• **Assignment**
Your answer should consist of each line from the data below that contains "Require".

*** Opening of Data for this task ***

(* ===== verification/Ext4NameSpace.v ===== *)
(** * The name space of lwext4

    The operations of [Ext4Names] on a tree of directories: an abstract state
    has for every inode in use a file or the map of a directory, and lookup,
    creation, removal and renaming change it as expected under the conditions
    stated.  The theorems use the interface [DirSpec] only; the directories of
    [Ext4Htree] and [Ext4DirIter] are an instance of it. *)

From stdpp Require Import gmap sorting.
From S2P Require Import Prelude Bio Sjd Ext4Extent Ext4Map Ext4Dir Ext4Hash Ext4Htree Ext4Index Ext4Front Ext4DirMap Ext4DirIter Bitmap Ext4Bitmap Ext4Balloc Ext4Ialloc Ext4Names.

(** ** Abstract states *)

Inductive node := NFile | NDir (M : gmap (list Z) Z).

Definition mode_is (n : node) (mode : Z) : bool := match n with NFile => S_ISREG mode | NDir _ => S_ISDIR mode end.

Section space.
Context `{D : DirOps} `{P : !DirSpec D}.
Context (sb : isblock) (rc_get_bg rc_get_blk rc_set_blk rc_put_bg rc_inode : Z -> Z).
Context (alloc_ok : Z -> bool) (free_blocks : Z) (use_journal : bool).

Definition node_ok (ino : Z) (e : einode) (n : node) : Prop :=
  mode_is n (ei_mode e) = true /\ match n with NFile => True | NDir M => dsp_map ino (ei_dir e) M end.

(** The inodes of [A] are in use, and have a file or the directory of the map.
    Names lead to inodes of [A].  Inodes in memory are in use, and those of [A]
    are complete. *)
Record ns (s : nfs) (A : gmap Z node) : Prop := {
  ns_node ino n : A !! ino = Some n -> 0 < ino < inodes_count sb /\ iused sb (n_alloc s) ino = true /\ exists e, n_inodes s !! ino = Some e /\ node_ok ino e n;
  ns_names dir M name c : A !! dir = Some (NDir M) -> M !! name = Some c -> is_Some (A !! c);
  ns_cache ino m : n_cache s !! ino = Some m -> 1 <= i_count m /\ 0 < ino <= inodes_count sb /\ iused sb (n_alloc s) ino = true;
  ns_mode ino m n : n_cache s !! ino = Some m -> A !! ino = Some n -> i_new m = false /\ mode_is n (i_mode m) = true
}.

(** ** Quiet changes *)

(** Link counts of inodes, and references to inodes in memory. *)
Definition esame (e e' : einode) : Prop := ei_mode e' = ei_mode e /\ ei_extents e' = ei_extents e /\ ei_index e' = ei_index e /\ ei_blocks e' = ei_blocks e.
Definition msame (m m' : minode) : Prop := i_count m <= i_count m' /\ i_nlink m' = i_nlink m /\ i_mode m' = i_mode m /\ i_new m' = i_new m /\ i_deleted m' = i_deleted m /\
  (i_jtx m' = i_jtx m \/ i_count m < i_count m').

Definition quiet (s s' : nfs) : Prop :=
  (forall i, option_Forall2 esame (n_inodes s !! i) (n_inodes s' !! i)) /\ (forall i, option_Forall2 msame (n_cache s !! i) (n_cache s' !! i)) /\ n_alloc s' = n_alloc s.

#[local] Instance esame_refl : Reflexive esame.
Proof. done. Qed.
#[local] Instance msame_refl : Reflexive msame.
Proof. intros m. unfold msame. split_and!; lia || auto. Qed.
#[local] Instance esame_trans : Transitive esame.
Proof. intros a b c (?&?&?&?) (?&?&?&?). split_and!; congruence. Qed.
#[local] Instance msame_trans : Transitive msame.
Proof. intros a b c (?&?&?&?&?&Ha) (?&?&?&?&?&Hb). split_and!; try (congruence || lia). destruct Ha as [Ha|Ha], Hb as [Hb|Hb]; [left; congruence|right; lia..]. Qed.

#[local] Instance quiet_refl : Reflexive quiet.
Proof. intros s. split_and!; done. Qed.
#[local] Instance quiet_trans : Transitive quiet.
Proof. intros a b c (A1 & A2 & A3) (B1 & B2 & B3). split_and!; [intros i; by etrans; [apply A1|apply B1]|intros i; by etrans; [apply A2|apply B2]|congruence]. Qed.

Lemma quiet_inode s s' i e : quiet s s' -> n_inodes s !! i = Some e -> exists e', n_inodes s' !! i = Some e' /\ esame e e'.
Proof. intros (H & _ & _) E. specialize (H i). rewrite E in H. inversion H as [? e' Hs Eq|]; subst. eauto. Qed.

Lemma quiet_cache s s' i m : quiet s s' -> n_cache s !! i = Some m -> exists m', n_cache s' !! i = Some m' /\ msame m m'.
Proof. intros (_ & H & _) E. specialize (H i). rewrite E in H. inversion H as [? e' Hs Eq|]; subst. eauto. Qed.

Lemma quiet_cache_inv s s' i m' : quiet s s' -> n_cache s' !! i = Some m' -> exists m, n_cache s !! i = Some m /\ msame m m'.
Proof. intros (_ & H & _) E. specialize (H i). rewrite E in H. inversion H as [e ? Hs Eq|]; subst. eauto. Qed.

Lemma esame_node ino e e' n : esame e e' -> node_ok ino e n -> node_ok ino e' n.
Proof. intros (H1 & H2 & H3 & H4) [Hm Hn]. split; [by rewrite H1|]. destruct n; [done|]. unfold ei_dir in *. by rewrite H1, H3, H4. Qed.

Lemma ns_quiet s s' A : ns s A -> quiet s s' -> ns s' A.
Proof.
  intros [N1 N2 N3 N4] Hq. pose proof Hq as (_ & _ & Ha). split; [| |intros ino m E|intros ino m n E EA].
  - intros ino n E. destruct (N1 ino n E) as (H1 & H2 & e & Ee & Hn). rewrite Ha. destruct (quiet_inode _ _ _ _ Hq Ee) as (e' & Ee' & Hs). split_and!; try lia; [done|]. exists e'. split; [done|]. by apply (esame_node ino e).
  - done.
  - rewrite Ha. destruct (quiet_cache_inv _ _ _ _ Hq E) as (m0 & E0 & Hs). destruct (N3 ino m0 E0) as (H1 & H2 & H3). destruct Hs as (? & _). split_and!; lia || done.
  - destruct (quiet_cache_inv _ _ _ _ Hq E) as (m0 & E0 & (_ & _ & -> & -> & _)). by apply (N4 ino m0 n).
Qed.

Lemma quiet_set_mi s ino m m' : n_cache s !! ino = Some m -> msame m m' -> quiet s (set_mi s ino m').
Proof. intros E Hs. split_and!; [done| |done]. intros i. cbn. destruct (Z.eq_dec i ino) as [->|Hne]; [rewrite E, lookup_insert_eq; by constructor|by rewrite lookup_insert_ne by done]. Qed.

Lemma quiet_set_ei s ino e e' : n_inodes s !! ino = Some e -> esame e e' -> quiet s (set_ei s ino e').
Proof. intros E Hs. split_and!; [|done|done]. intros i. cbn. destruct (Z.eq_dec i ino) as [->|Hne]; [rewrite E, lookup_insert_eq; by constructor|by rewrite lookup_insert_ne by done]. Qed.

Lemma mark_ok s ino m : n_cache s !! ino = Some m -> exists s' m', mark_inode_dirty use_journal s ino = Ok s' /\ quiet s s' /\ n_inodes s' = n_inodes s /\ n_cache s' !! ino = Some m' /\ msame m m' /\
  (use_journal = true -> i_jtx m' = true /\ (i_jtx m = false -> i_count m' = i_count m + 1)).
Proof.
  intros E. unfold mark_inode_dirty, get_mi. rewrite E. cbn [res_bind]. destruct (use_journal && negb (i_jtx m)) eqn:Ej.
  - apply andb_true_iff in Ej as [-> Ej%negb_true_iff]. assert (msame m (mk_mi (i_count m + 1) (i_nlink m) (i_mode m) (i_new m) true (i_deleted m))) as Hs by (unfold msame; cbn; split_and!; try (lia || done); right; lia).
    eexists _, _. split_and!; [done|by apply (quiet_set_mi s ino m)|done|cbn; by rewrite lookup_insert_eq|done|done].
  - exists s, m. split_and!; try done. intros ->. cbn in Ej. apply negb_false_iff in Ej. rewrite Ej. done.
Qed.

Lemma links_inc_ok s ino e : n_inodes s !! ino = Some e -> exists s', links_count_inc s ino = Ok s' /\ quiet s s' /\ n_cache s' = n_cache s.
Proof.
  intros E. unfold links_count_inc, get_ei. rewrite E. cbn [res_bind]. destruct (_ && _); (eexists; split_and!; [done| |done]; by apply (quiet_set_ei s ino e)).
Qed.

Lemma links_dec_ok s ino e : n_inodes s !! ino = Some e -> exists s', links_count_dec s ino = Ok s' /\ quiet s s' /\ n_cache s' = n_cache s.
Proof.
  intros E. unfold links_count_dec, get_ei. rewrite E. cbn [res_bind]. destruct (negb _); [destruct (0 <? _)|destruct (2 <? _)]; (eexists; split_and!; [done| |done]); try done; by apply (quiet_set_ei s ino e).
Qed.

(** ** Directories and inodes in memory *)

Lemma mode_type_e2k mode : mode_type (mode_e2k mode) = if known_type mode then mode_type mode else 0.
Proof.
  unfold mode_e2k, mode_type. rewrite Z.land_lor_distr_l, <- (Z.land_assoc mode 4095 61440). change (Z.land 4095 61440) with 0. rewrite Z.land_0_r, Z.lor_0_r.
  destruct (known_type mode); [|done]. by rewrite <- Z.land_assoc, Z.land_diag.
Qed.

Lemma mode_is_e2k n mode : mode_is n mode = true -> mode_is n (mode_e2k mode) = true.
Proof.
  unfold mode_is, S_ISREG, S_ISDIR. intros H. rewrite mode_type_e2k. assert (known_type mode = true) as ->; [|done].
  unfold known_type. apply existsb_exists. destruct n; apply Z.eqb_eq in H; [exists 32768|exists 16384]; (split; [cbn; tauto|by apply Z.eqb_eq]).
Qed.

Lemma mode_is_known n mode : mode_is n mode = true -> S_ISDIR mode || S_ISREG mode = true.
Proof. destruct n; cbn; intros ->; [apply orb_true_r|done]. Qed.

Lemma ei_set_dir_id e : ei_set_dir e (ei_dir e) = e.
Proof. by destruct e. Qed.

Lemma set_ei_id s ino e : n_inodes s !! ino = Some e -> set_ei s ino e = s.
Proof. intros E. unfold set_ei. rewrite insert_id by done. by destruct s. Qed.

Lemma ns_dir s A dir M : ns s A -> A !! dir = Some (NDir M) -> exists e, n_inodes s !! dir = Some e /\ S_ISDIR (ei_mode e) = true /\ dsp_map dir (ei_dir e) M.
Proof. intros [N1 _ _ _] E. destruct (N1 _ _ E) as (_ & _ & e & Ee & Hm & Hd). by exists e. Qed.

Lemma find_entry_ok s A dir M name : ns s A -> A !! dir = Some (NDir M) -> name_ok name ->
  find_entry s dir name = Ok (s, match M !! name with Some c => inr c | None => inl ENOENT end).
Proof.
  intros Hs E Hn. destruct (ns_dir _ _ _ _ Hs E) as (e & Ee & _ & Hd). unfold find_entry, get_ei. rewrite Ee. cbn [res_bind]. rewrite (dsp_find _ _ _ _ Hd Hn). cbn [res_bind].
  by rewrite ei_set_dir_id, set_ei_id.
Qed.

*** Close of Data for this task ***

• **Written solution**
From stdpp Require Import gmap sorting.
From S2P Require Import Prelude Bio Sjd Ext4Extent Ext4Map Ext4Dir Ext4Hash Ext4Htree Ext4Index Ext4Front Ext4DirMap Ext4DirIter Bitmap Ext4Bitmap Ext4Balloc Ext4Ialloc Ext4Names.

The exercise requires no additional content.